▶ _INSTRUCTIONS TO FOLLOW_: Please state the number of lines in the listing that contain the word "pose", and nothing else.
[[ SUPPLIED ENTRIES, beginning ]]
(** A [done] envelope at a signalling object resolves its remote-done future
    and leaves every signalling object as it was. *)
Lemma receive_done_heap (other : sid) (v : value) (w : World)
      (peer : Signaling) (p : Future.t) :
  signalings w !! other = Some peer ->
  futures w !! _remoteDoneFuture peer = Some p ->
  exists w', _receiveMessage other (envelope "done" v) w = (Ok tt, w') /\
             signalings w' = signalings w /\
             futures w' = <[_remoteDoneFuture peer := (Future.resolve v p).1]> (futures w) /\
             deliveries w' = deliveries w ++
               [{| d_at := other; d_to := DoneWait (_remoteDoneFuture peer);
                   d_payload := v |}].
Proof.
  intros Hpeer Hp.
  unfold _receiveMessage. cbn [envelope msg_type default_value msg_value].
  rewrite decide_False by discriminate. rewrite decide_False by discriminate.
  rewrite decide_False by discriminate. rewrite decide_True by reflexivity.
  unfold _handleDone, bind, load. rewrite Hpeer.
  unfold deliver, bind, trace, future_resolve, on_future.
  change (value_of (envelope "done" v)) with v. cbn [futures]. rewrite Hp.
  destruct (Future.resolve v p) as [p' jobs] eqn:Hres.
  eexists. split; [reflexivity|]. repeat split.
Qed.

Lemma resolve_pending (v : value) (p : Future.t) :
  Future.st p = Future.Pending ->
  Future.st (Future.resolve v p).1 = Future.Settled (Future.Fulfilled v).
Proof. intros Hst. unfold Future.resolve, Future.settle. rewrite Hst. reflexivity. Qed.

(** [_done] on a loopback object with its peer set, the first time. *)
Lemma done_to_peer (this other : sid) (r : value) (w : World)
      (s peer : Signaling) (p : Future.t) :
  signalings w !! this = Some s -> _doneSent s = false ->
  klass s = Loopback (Some other) ->
  signalings w !! other = Some peer ->
  futures w !! _remoteDoneFuture peer = Some p ->
  exists w', _done this r w = (Ok (_remoteDoneFuture s), w') /\
             signalings w' = <[this := with_doneSent true s]> (signalings w) /\
             futures w' = <[_remoteDoneFuture peer := (Future.resolve r p).1]> (futures w) /\
             deliveries w' = deliveries w ++
               [{| d_at := other; d_to := DoneWait (_remoteDoneFuture peer);
                   d_payload := r |}].
Proof.
  intros Hs Hsent Hk Hpeer Hp.
  destruct (receive_done_heap other r w peer p Hpeer Hp)
    as (w1 & Hrun & Hsig & Hfut & Hdel).
  assert (Hsend : _sendMessage this (envelope "done" r) w = (Ok tt, w1)).
  { unfold _sendMessage, bind, load. rewrite Hs, Hk. exact Hrun. }
  assert (Hs1 : signalings w1 !! this = Some s) by (rewrite Hsig; exact Hs).
  eexists. split.
  - exact (DoneFacts.done_first this r w w1 s s Hs Hsent Hsend Hs1).
  - unfold exec, store. cbn [snd signalings futures deliveries].
    rewrite Hsig, Hfut, Hdel. repeat split.
Qed.
(* ===== verification/_CoqProject ===== *)
-Q . S2P
Prelude.v
Ffs.v
KString.v
Printf.v
Format.v
RtList.v
Kernel.v
Object.v
Timer.v
Scheduler.v
Thread.v
Clock.v
KInv.v
ThreadSpec.v
Ipc.v
TimerSpec.v
Sleep.v
Idle.v
Device.v
Semaphore.v
Mutex.v
Event.v
Mailbox.v
Completion.v
WaitQueue.v
WorkQueue.v
DataQueue.v
MsgQueue.v
Mempool.v
RoboModule.v
Modbus.v
Mem.v
MemSpec.v
Allocator.v
MemHeap.v
MemHeapInv.v
MemHeapSpec.v
MemHeapRealloc.v
RingBuffer.v
Pipe.v
PipeFile.v
DfsPath.v
Dfs.v
DfsFile.v
DfsPosix.v
Serial.v
Screw.v
(* ===== verification/Prelude.v ===== *)
(** * RT-Thread kernel and the screw application: a verification development

    The program is a motor controller on an STM32F4 board: the RT-Thread kernel
    (src/src, src/include), the device ipc of src/components/drivers, the virtual
    file system of src/components/dfs, and the application of the board
    (src/bsp/stm32f40x/applications and hardware).  The
    threads of the application run on the kernel; the position loop sends set
    points to the motor drivers over CAN, a Modbus master talks to a second
    device over a serial port.

    ** The parts and their files

    - [Prelude]: machine integers with their wrap-around ([u8] .. [s32]), the
      monad [M S A] of code that changes a state [S] or faults (a failed
      RT_ASSERT, a dead pointer, an index out of range), its weakest
      preconditions, the tactics [run_step], [run_inv], [wp_steps], [to_prop], and
      the contents of circular arrays ([ring_contents]).
    - [Ffs]: __rt_ffs of kservice.c with its table.  [KString]: the memory and
      string functions of kservice.c on a byte memory, with aligned allocation.
      [Printf]: rt_vsnprintf and its relatives.  [Format]: formats as lists of
      conversions, their meaning, and the scanner of the code against it.
    - [RtList]: the circular lists of rtservice.h on a heap of nodes.  The
      theorems [rt_list_*_refines] justify that all other files see a list as a
      sequence.
    - [Kernel]: the structures of rtdef.h and the global variables of the kernel
      in one record [kstate]; thread nodes are in the sequences [k_tlists].
    - [Object], [Timer], [Scheduler], [Thread], [Clock]: the operations of
      object.c, timer.c, scheduler.c, thread.c, clock.c and irq.c.
    - [KInv]: the invariant [kinv] of the kernel state (ready table, bitmap,
      thread states, timers) and what each primitive does to it; [ThreadSpec] and
      [TimerSpec]: the theorems about scheduler, threads, timers and ticks;
      [Sleep]: a sleeping thread through the ticks that wake it.
    - [Ipc], [Semaphore], [Mutex], [Event], [Mailbox], [MsgQueue]: ipc.c.
      Objects live in a store next to the kernel state.
    - [Mempool]: mempool.c.  [Mem], [MemSpec]: the heap of mem.c on headers named
      by their offset; the specification is a list of blocks.
    - [Allocator]: the contract of malloc and free as a class, with the heap of
      [Mem] as its instance.  [RingBuffer]: ringbuffer.c, its creation and
      destruction against this contract.
    - [MemHeap], [MemHeapInv], [MemHeapSpec], [MemHeapRealloc]: the heaps of
      memheap.c, whose headers are bytes of the memory of [KString]: operations,
      invariant, alloc and free, realloc and several heaps.  A second instance of
      the contract.
    - [Idle]: idle.c, the clean-up of finished threads.  [Device]: device.c over
      drivers that are a parameter with a contract (they keep the reference count
      and the open mark of the device they are called for, and may change
      everything else of it), and the console of kservice.c.
    - [Completion], [WaitQueue], [WorkQueue], [DataQueue], [Pipe]: completion.c,
      waitqueue.c, workqueue.c, dataqueue.c and pipe.c.  A pipe puts the ring, the
      mutex, the device and the allocator together; [PipeFile] is the pipe as a
      file, with readers and writers that sleep on the wait queues.
    - [DfsPath]: the paths of dfs.c on the bytes of the strings.  [Dfs]: the table
      of descriptors of dfs.c and the file systems of dfs_fs.c.  [DfsFile]:
      dfs_file.c and mounting.  [DfsPosix]: dfs_posix.c.  The functions of a file
      system are a parameter, what the calls rely on is the class [Drivers], which
      asks nothing of a function that gets a null path, and the heap is any
      instance of [Allocator].
    - [Serial]: the receive side of serial.c, which opens, closes and reads a serial
      device; the functions of the uart are a parameter with the contract [Uart].
    - [RoboModule]: hardware/can.c, the motor driver protocol.  [Modbus]:
      hardware/modbus.c, master.c and the interrupt handlers of uart.c and
      timer1.c.  [Screw]: applications/pid.c and screw.c, hardware/key.c.

    ** How the code is modelled

    A function that disables interrupts is one step: nothing interleaves with
    it.  A call that can block is split where it calls rt_schedule: the first
    half returns [Waiting] with the locals, the second half ([*_resume]) runs
    when the thread is current again; anything may happen in between.  Message
    queues are split further, where the code enables interrupts.  The context
    switch is the change of [k_current].  The configuration is that of
    bsp/stm32f40x/rtconfig.h: 32 priorities, one timer list, no modules, no
    signals, RT_USING_SMALL_MEM, the POSIX layer with 4 descriptors and 2 mounted
    file systems; hooks, which are null until a sethook call sets them, and debug
    output are left out.

    Loops run on fuel where they are not structural, and running out of fuel is
    a fault or a separate result, so a theorem that states a result shows that
    the loop ends: the timer loop needs one round per timer, the heap walks one
    per header, the search of a memory heap one per 36 bytes of the pool, the
    format loop one per character, the word loops of the memory functions one
    per word, the acknowledgement of a work one per waiting thread and two, the
    loops of a pipe two, the loops over a path one per character, the CAN wait 101
    rounds by its own counter.

    ** What the theorems show

    - Scheduling: the ready bitmap finds the highest ready priority, rt_schedule
      switches to the head of its list, suspend, resume, yield, start and
      priority changes keep [kinv].
    - Time: a tick runs exactly the expired timers and leaves none; the list
      stays sorted in wrapping arithmetic; a sleeping thread is ready again after
      the ticks it asked for.
    - Ipc: each operation on each branch; no unit of a semaphore is lost or made up
      between releases, takes and threads that were handed one; a sent event wakes
      in order the threads whose condition holds and clears what they consume; a
      mailbox, a message queue and a data queue refine first-in first-out
      queues, under any interleaving of their phases, and so does a work queue; a
      thread that waits for a completion, on a wait queue or for the end of a work
      is woken.  The idle loop frees the dead threads up to the first static one,
      after which its call ends; the work thread calls every work of its list.
    - Memory: malloc, free and realloc of both allocators keep the block
      structure, hand out disjoint blocks and lose none; malloc of mem.c is first
      fit, with the requests that it refuses although a block fits; a double free
      is caught.  The byte ring refines a bounded queue, and a pipe over it does
      under its lock.
    - Services: the word-wise memory functions equal the bytewise ones, formatted
      output is the meaning of the format cut to the buffer, its decimal numbers are
      read back; device references are counted under any interleaving, console
      output reaches the device, a completion wakes its waiter.
    - Files: a path that stays below the root becomes the text of its components
      with the dots resolved, and normalising again changes nothing; a path belongs
      to the longest mount point that begins it by whole components; any sequence of calls on descriptors hands
      them out lowest first, gives them back, and neither loses nor frees twice the
      memory of a path, whatever the drivers answer, up to an open for which the
      memory of the path is missing; a pipe as a file answers as a
      bounded queue that knows its open ends, and a sleeping reader gets what the
      next writer writes.
    - Serial devices: under interrupts between and inside of the reads the FIFO is a
      queue that keeps the newest bytes, by DMA a bounded queue as long as the readers
      keep up; opening and closing balance the memory; polled output sends the text
      with carriage returns.
    - Application: the velocity command is the limited PD law on the way to the set
      point, exact in single precision; the way is the short one round for set
      points of at least -2048, and for all of them if pid.c and not pid.h decides
      how they are read; the frames on the bus are read back as
      they were meant; the table-driven check sum is the CRC and damaged answers
      are dropped; a held key acts once.
    - Limits of the code, as theorems: counters that wrap, the timeout of a pool
      allocation that breaks the next free, a periodic timer of period 0, the
      forced put that empties the ring, the data queue after 65536 pushes, sizes
      that overflow in both heaps, a format into a buffer of size 0, octal output,
      the terminator that long console lines carry, a device that refuses to
      close, a completion signalled after a timeout, wake-ups that wait queues and
      work queues lose, a cancelled work that the work thread still takes, a pipe
      that keeps its ring when it is closed, its end of file before the last bytes
      and its lost wake-up; the path of two dots that leaves the root, flags that
      [fcntl] forgets, a driver that is called with a null path, a table that is read
      behind its end, a mount point that is mounted twice, paths that a failing driver makes [mkdir] lose; a second
      opening that switches a serial device to polling, an overrun by DMA that empties
      its FIFO.

    ** Not modelled

    Start-up code and the linker's initialisation tables; slab.c, module.c and
    signal.c, which this configuration does not select; the drivers of
    file systems, the shell and the network stacks, whose behaviour is that of
    hardware and of code the board supplies; dfs_init, pipe() and mkfifo(), which
    put such drivers together; the waiting for a free [fslock], which is the mutex
    of [Mutex]: here the lock is the count of its takes; the sending by interrupts and
    by DMA and the file operations of serial.c; register-level set-up in
    the hardware files; the stepper, strategy and display threads of screw.c. *)

From Stdlib Require Export ZArith Lia.
From stdpp Require Export base tactics numbers list gmap.
(* ===== verification/Ffs.v ===== *)
(** * Find first set: [__rt_ffs] of src/kservice.c

    The table [__lowest_bit_bitmap] and the byte-by-byte search, and the proof
    that they compute the index of the lowest set bit of a 32-bit word, which
    is what the scheduler needs of its ready bitmap. *)

From S2P Require Import Prelude.

(** One row of the table: the sixteen entries of [/* x0 */ .. /* xF */],
    which differ only in the first one. *)
Definition bitmap_row (first : Z) : list Z :=
  [first; 0; 1; 0; 2; 0; 1; 0; 3; 0; 1; 0; 2; 0; 1; 0].

Definition __lowest_bit_bitmap : list Z :=
  bitmap_row 0 ++ bitmap_row 4 ++ bitmap_row 5 ++ bitmap_row 4 ++
  bitmap_row 6 ++ bitmap_row 4 ++ bitmap_row 5 ++ bitmap_row 4 ++
  bitmap_row 7 ++ bitmap_row 4 ++ bitmap_row 5 ++ bitmap_row 4 ++
  bitmap_row 6 ++ bitmap_row 4 ++ bitmap_row 5 ++ bitmap_row 4.

Definition bitmap_at (i : Z) : Z := nth (Z.to_nat i) __lowest_bit_bitmap 0.

Definition __rt_ffs (value : Z) : Z :=
  if value =? 0 then 0
  else if negb (Z.land value 0xff =? 0) then
    bitmap_at (Z.land value 0xff) + 1
  else if negb (Z.land value 0xff00 =? 0) then
    bitmap_at (Z.shiftr (Z.land value 0xff00) 8) + 9
  else if negb (Z.land value 0xff0000 =? 0) then
    bitmap_at (Z.shiftr (Z.land value 0xff0000) 16) + 17
  else bitmap_at (Z.shiftr (Z.land value 0xff000000) 24) + 25.

(** ** Specification: the lowest set bit *)

Definition lowest_bit (v i : Z) : Prop :=
  0 <= i /\ Z.testbit v i = true /\ forall j, 0 <= j < i -> Z.testbit v j = false.

Lemma lowest_bit_unique v i j : lowest_bit v i -> lowest_bit v j -> i = j.
Proof.
  intros (Hi & Ti & Li) (Hj & Tj & Lj).
  destruct (Z.lt_trichotomy i j) as [H|[H|H]]; [|done|].
  - rewrite Lj in Ti by lia. done.
  - rewrite Li in Tj by lia. done.
Qed.

(** The table is right on each of its 255 used entries: a finite check. *)
Definition lowest_bitb (v i : Z) : bool :=
  (0 <=? i) && Z.testbit v i &&
  forallb (fun j => negb (Z.testbit v (Z.of_nat j))) (List.seq 0 (Z.to_nat i)).

Lemma lowest_bitb_spec v i : lowest_bitb v i = true -> lowest_bit v i.
Proof.
  unfold lowest_bitb. intros H. to_prop. repeat split; [done|done|].
  intros j Hj. rewrite forallb_forall in H0.
  specialize (H0 (Z.to_nat j)). rewrite Z2Nat.id in H0 by lia.
  apply negb_true_iff, H0, in_seq. lia.
Qed.

Lemma bitmap_table_check :
  forallb (fun n => lowest_bitb (Z.of_nat n) (bitmap_at (Z.of_nat n))) (List.seq 1 255) = true.
Proof. vm_compute. reflexivity. Qed.

Lemma bitmap_at_lowest b : 0 < b < 256 -> lowest_bit b (bitmap_at b).
Proof.
  intros Hb. apply lowest_bitb_spec.
  pose proof bitmap_table_check as H. rewrite forallb_forall in H.
  specialize (H (Z.to_nat b)). rewrite Z2Nat.id in H by lia.
  apply H, in_seq. lia.
Qed.

Lemma land_ones_shift v k : 0 <= k ->
  Z.shiftr (Z.land v (Z.shiftl 255 k)) k = Z.land (Z.shiftr v k) 255.
Proof.
  intros Hk. rewrite Z.shiftr_land, Z.shiftr_shiftl_l by lia.
  by rewrite Z.sub_diag.
Qed.

Lemma testbit_byte v k j : 0 <= k -> 0 <= j < 8 ->
  Z.testbit (Z.land (Z.shiftr v k) 255) j = Z.testbit v (j + k).
Proof.
  intros Hk Hj. rewrite Z.land_spec, Z.shiftr_spec by lia.
  change 255 with (Z.ones 8). rewrite Z.ones_spec_low by lia. apply andb_true_r.
Qed.

(** If byte [k/8] is non-zero and everything below bit [k] is zero, the lowest
    bit of the word is the lowest bit of that byte, shifted. *)
Lemma lowest_bit_byte v k :
  0 <= k -> (forall j, 0 <= j < k -> Z.testbit v j = false) ->
  Z.land (Z.shiftr v k) 255 <> 0 ->
  lowest_bit v (bitmap_at (Z.land (Z.shiftr v k) 255) + k).
Proof.
  intros Hk Hlow Hnz. set (b := Z.land (Z.shiftr v k) 255) in *.
  assert (0 < b < 256) as Hb.
  { pose proof (Z.mod_pos_bound (Z.shiftr v k) 256). unfold b in *. rewrite land_255 in *. lia. }
  destruct (bitmap_at_lowest b Hb) as (H0 & H1 & H2).
  assert (bitmap_at b < 8) as H8.
  { destruct (Z.lt_ge_cases (bitmap_at b) 8); [done|].
    rewrite Z.bits_above_log2 in H1; [done|lia|].
    apply Z.log2_lt_pow2; [lia|].
    apply Z.lt_le_trans with (2 ^ 8); [lia|apply Z.pow_le_mono_r; lia]. }
  repeat split; [lia| |].
  - rewrite <- testbit_byte by lia. done.
  - intros j Hj. destruct (Z.lt_ge_cases j k); [apply Hlow; lia|].
    replace j with ((j - k) + k) by lia. rewrite <- testbit_byte by lia. apply H2. lia.
Qed.

Lemma byte_zero_bits v k : 0 <= k -> Z.land (Z.shiftr v k) 255 = 0 ->
  forall j, k <= j < k + 8 -> Z.testbit v j = false.
Proof.
  intros Hk Hz j Hj. replace j with ((j - k) + k) by lia.
  rewrite <- testbit_byte by lia. rewrite Hz. apply Z.bits_0.
Qed.

Lemma land_shift_zero v k : 0 <= k ->
  Z.land v (Z.shiftl 255 k) = 0 <-> Z.land (Z.shiftr v k) 255 = 0.
Proof.
  intros Hk. rewrite <- land_ones_shift by done. split.
  { intros ->. apply Z.shiftr_0_l. }
  intros H. apply Z.bits_inj'. intros j Hj. rewrite Z.bits_0.
  destruct (Z.lt_ge_cases j k).
  - rewrite Z.land_spec, Z.shiftl_spec_low by lia. apply andb_false_r.
  - assert (Z.testbit (Z.shiftr (Z.land v (Z.shiftl 255 k)) k) (j - k) = false) as Hb
      by (rewrite H; apply Z.bits_0).
    rewrite Z.shiftr_spec in Hb by lia. by replace (j - k + k) with j in Hb by lia.
Qed.

(** A non-zero 32-bit word whose three low bytes are zero has a non-zero high
    byte. *)
Lemma high_byte_nonzero v :
  0 < v < 2 ^ 32 -> (forall j, 0 <= j < 24 -> Z.testbit v j = false) ->
  Z.land (Z.shiftr v 24) 255 <> 0.
Proof.
  intros Hv Hlow Hz.
  assert (v = 0); [|lia]. apply Z.bits_inj'. intros j Hj. rewrite Z.bits_0.
  destruct (Z.lt_ge_cases j 24); [apply Hlow; lia|].
  destruct (Z.lt_ge_cases j 32).
  - apply (byte_zero_bits v 24); [lia|done|lia].
  - apply Z.bits_above_log2; [lia|]. apply Z.log2_lt_pow2; [lia|].
    apply Z.lt_le_trans with (2 ^ 32); [lia|apply Z.pow_le_mono_r; lia].
Qed.

Lemma ffs_zero : __rt_ffs 0 = 0.
Proof. reflexivity. Qed.

(** The lowest set bit, at its 1-based index. *)
Lemma ffs_lowest v : 0 < v < 2 ^ 32 -> lowest_bit v (__rt_ffs v - 1).
Proof.
  intros Hv. unfold __rt_ffs.
  rewrite (proj2 (Z.eqb_neq v 0)) by lia.
  change 0xff00 with (Z.shiftl 255 8). change 0xff0000 with (Z.shiftl 255 16).
  change 0xff000000 with (Z.shiftl 255 24).
  rewrite !land_ones_shift by lia.
  replace (Z.land v 0xff) with (Z.land (Z.shiftr v 0) 255) by (by rewrite Z.shiftr_0_r).
  destruct (Z.eqb_spec (Z.land (Z.shiftr v 0) 255) 0) as [E0|E0]; simpl negb; cbv iota.
  2:{ replace (_ + 1 - 1) with (bitmap_at (Z.land (Z.shiftr v 0) 255) + 0) by lia.
      apply lowest_bit_byte; [lia|lia|done]. }
  assert (forall j, 0 <= j < 8 -> Z.testbit v j = false) as L0.
  { intros j Hj. apply (byte_zero_bits v 0); [lia|done|lia]. }
  destruct (Z.eqb_spec (Z.land v (Z.shiftl 255 8)) 0) as [E1|E1]; simpl negb; cbv iota;
    rewrite land_shift_zero in E1 by lia.
  2:{ replace (_ + 9 - 1) with (bitmap_at (Z.land (Z.shiftr v 8) 255) + 8) by lia.
      apply lowest_bit_byte; [lia|done|done]. }
  assert (forall j, 0 <= j < 16 -> Z.testbit v j = false) as L1.
  { intros j Hj. destruct (Z.lt_ge_cases j 8); [apply L0; lia|].
    apply (byte_zero_bits v 8); [lia|done|lia]. }
  destruct (Z.eqb_spec (Z.land v (Z.shiftl 255 16)) 0) as [E2|E2]; simpl negb; cbv iota;
    rewrite land_shift_zero in E2 by lia.
  2:{ replace (_ + 17 - 1) with (bitmap_at (Z.land (Z.shiftr v 16) 255) + 16) by lia.
      apply lowest_bit_byte; [lia|done|done]. }
  replace (_ + 25 - 1) with (bitmap_at (Z.land (Z.shiftr v 24) 255) + 24) by lia.
  assert (forall j, 0 <= j < 24 -> Z.testbit v j = false) as L2.
  { intros j Hj. destruct (Z.lt_ge_cases j 16); [apply L1; lia|].
    apply (byte_zero_bits v 16); [lia|done|lia]. }
  apply lowest_bit_byte; [lia|done|by apply high_byte_nonzero].
Qed.

(** [__rt_ffs] returns 0 exactly for the zero word, and otherwise the
    1-based index of the lowest set bit of a 32-bit word. *)
Theorem rt_ffs_correct v :
  0 <= v < 2 ^ 32 ->
  (v = 0 /\ __rt_ffs v = 0) \/
  (1 <= __rt_ffs v <= 32 /\ lowest_bit v (__rt_ffs v - 1)).
Proof.
  intros Hv. destruct (Z.eq_dec v 0) as [->|Hnz]; [by left|right].
  destruct (ffs_lowest v) as (H0 & H1 & H2); [lia|].
  repeat split; [lia| |lia|done|done].
  destruct (Z.le_gt_cases (__rt_ffs v) 32) as [|Hgt]; [done|].
  rewrite Z.bits_above_log2 in H1; [done|lia|].
  apply Z.log2_lt_pow2; [lia|].
  apply Z.lt_le_trans with (2 ^ 32); [lia|apply Z.pow_le_mono_r; lia].
Qed.

Lemma rt_ffs_correct_witness :
  (0x00050000 = 0 /\ __rt_ffs 0x00050000 = 0) \/
  (1 <= __rt_ffs 0x00050000 <= 32 /\ lowest_bit 0x00050000 (__rt_ffs 0x00050000 - 1)).
Proof. apply (rt_ffs_correct 0x00050000). lia. Defined.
[[ SUPPLIED ENTRIES, end ]]
▶ _RESPONSE AREA_: 2